▸ Input data:

(** * Language detection for TV channel records

    A shallow embedding of [helpers/websearch-language-detection.js]
    (with the cache class of [scripts/enrich-tv-with-language.js]) and the
    properties of it that the specification states.

    Conventions of the embedding.
    - A JavaScript string is the list of its UTF-16 code units ([jstring]).
    - A JavaScript number is an exact rational ([Q]).  Every number the
      program computes is a small integer, a multiple of one half, one of
      the literals 0.4 ... 0.95, or a quotient [count / length] with
      [length <= 5000]; the comparisons made on them do not depend on the
      rounding of binary64 arithmetic.
    - An HTML document is the record of what the selectors of the program
      return on it ([Page]); the parsers themselves (cheerio, html-to-text)
      and the classifier franc are outside the repository.
    - A regular expression literal is a term of [regex], run by a
      backtracking matcher. *)

From Stdlib Require Import List NArith ZArith QArith Qminmax Bool Lia Lqa String Ascii.
From stdpp Require Import base gmap.
Import ListNotations.

Local Open Scope N_scope.

(* ================================================================== *)
(** * Part I: the program *)
(* ================================================================== *)

(** ** Strings *)

Definition jstring : Type := list N.

(** A string literal of the source (ASCII only in this program). *)
Definition js (s : string) : jstring :=
  List.map N_of_ascii (list_ascii_of_string s).

Definition inRange (lo hi c : N) : bool := (lo <=? c) && (c <=? hi).

Definition isUpperAscii (c : N) : bool := inRange 65 90 c.     (* A-Z *)
Definition isLowerAscii (c : N) : bool := inRange 97 122 c.    (* a-z *)
Definition isDigit (c : N) : bool := inRange 48 57 c.          (* 0-9 *)
Definition isAlpha (c : N) : bool := isUpperAscii c || isLowerAscii c.
Definition isAlnum (c : N) : bool := isAlpha c || isDigit c.
Definition isAlnumHyphen (c : N) : bool := isAlnum c || (c =? 45).
(** [\w] of a regular expression without the [u] flag. *)
Definition isWordChar (c : N) : bool := isAlnum c || (c =? 95).

(** ECMAScript LineTerminator and WhiteSpace code points; [\s] and
    [String.prototype.trim] use their union. *)
Definition isLineTerminator (c : N) : bool :=
  (c =? 10) || (c =? 13) || (c =? 8232) || (c =? 8233).

Definition isWhiteSpace (c : N) : bool :=
  (c =? 9) || (c =? 11) || (c =? 12) || (c =? 32) || (c =? 160)
  || (c =? 5760) || inRange 8192 8202 c || (c =? 8239) || (c =? 8287)
  || (c =? 12288) || (c =? 65279) || isLineTerminator c.

(** [String.prototype.toLowerCase], as far as this program can observe it.
    The lower-cased strings are only tested against patterns made of ASCII
    characters, [\s], [\b] and [.]; besides A-Z, the only code units whose
    lower case contains an ASCII unit are U+0130 (i, U+0307) and U+212A
    (Kelvin sign, k).  Any other unit above U+007F lower-cases to units
    above U+007F of the same white-space class, which those patterns do
    not tell apart, and is kept as it is. *)
Definition lowerUnit (c : N) : jstring :=
  if isUpperAscii c then [c + 32]
  else if c =? 304 then [105; 775]
  else if c =? 8490 then [107]
  else [c].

▸ Exercise goal: Every line containing the string "code" is required; copy each such line from the data.

▸ Written reply:
    - A JavaScript string is the list of its UTF-16 code units ([jstring]).
(** ECMAScript LineTerminator and WhiteSpace code points; [\s] and
    characters, [\s], [\b] and [.]; besides A-Z, the only code units whose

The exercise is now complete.